Items listed in a dataset -
=== Section Start ===

(** * Scam Audio Detector: a shallow embedding of [main.py]

    The program is a Streamlit script: it stores an uploaded or recorded
    clip in a temporary file, has [ffmpeg] decode it to WAV, transcribes
    the result with Whisper and asks Gemini whether the transcript looks
    like a scam call.  The embedding keeps the three functions of the
    script ([convert_to_wav], [transcribe_audio], [analyze_text]) and its
    two module-level branches, over an explicit world (file system and
    event log) and an environment that answers for the external
    collaborators. *)

From Stdlib Require Import ZArith Ascii String List Lia Permutation.
From stdpp Require Import gmap strings pretty.

Open Scope string_scope.
Open Scope list_scope.

(** ** Python string operations used by the script *)

Module PyStr.

(** A text is modelled by its UTF-8 encoding, one [ascii] for each byte
    (the texts that the speech model and the classifier hand over are
    decoded from bytes and hold no lone surrogate, so they have one).
    [lower] is [str.lower] on the ASCII letters: [A]..[Z] go to
    [a]..[z], every other byte stays.  (Of the characters outside ASCII,
    U+0130 and U+212A alone have an ASCII letter in their lower case, [i]
    and [k]: the search for [yes] and [no] finds what it finds after
    [str.lower].) *)
Definition is_upper (c : ascii) : bool :=
  (65 <=? nat_of_ascii c)%nat && (nat_of_ascii c <=? 90)%nat.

=== Section End ===

WORK REQUEST -
Please copy the lines above from the line with "clip in a temporary" up to and including the line with "decoded from bytes", exactly as written and with nothing else.

SOLUTION FOR THIS PROBLEM -
    clip in a temporary file, has [ffmpeg] decode it to WAV, transcribes
    the result with Whisper and asks Gemini whether the transcript looks
    like a scam call.  The embedding keeps the three functions of the
    script ([convert_to_wav], [transcribe_audio], [analyze_text]) and its
    two module-level branches, over an explicit world (file system and
    event log) and an environment that answers for the external
    collaborators. *)

From Stdlib Require Import ZArith Ascii String List Lia Permutation.
From stdpp Require Import gmap strings pretty.

Open Scope string_scope.
Open Scope list_scope.

(** ** Python string operations used by the script *)

Module PyStr.

(** A text is modelled by its UTF-8 encoding, one [ascii] for each byte
    (the texts that the speech model and the classifier hand over are
    decoded from bytes and hold no lone surrogate, so they have one).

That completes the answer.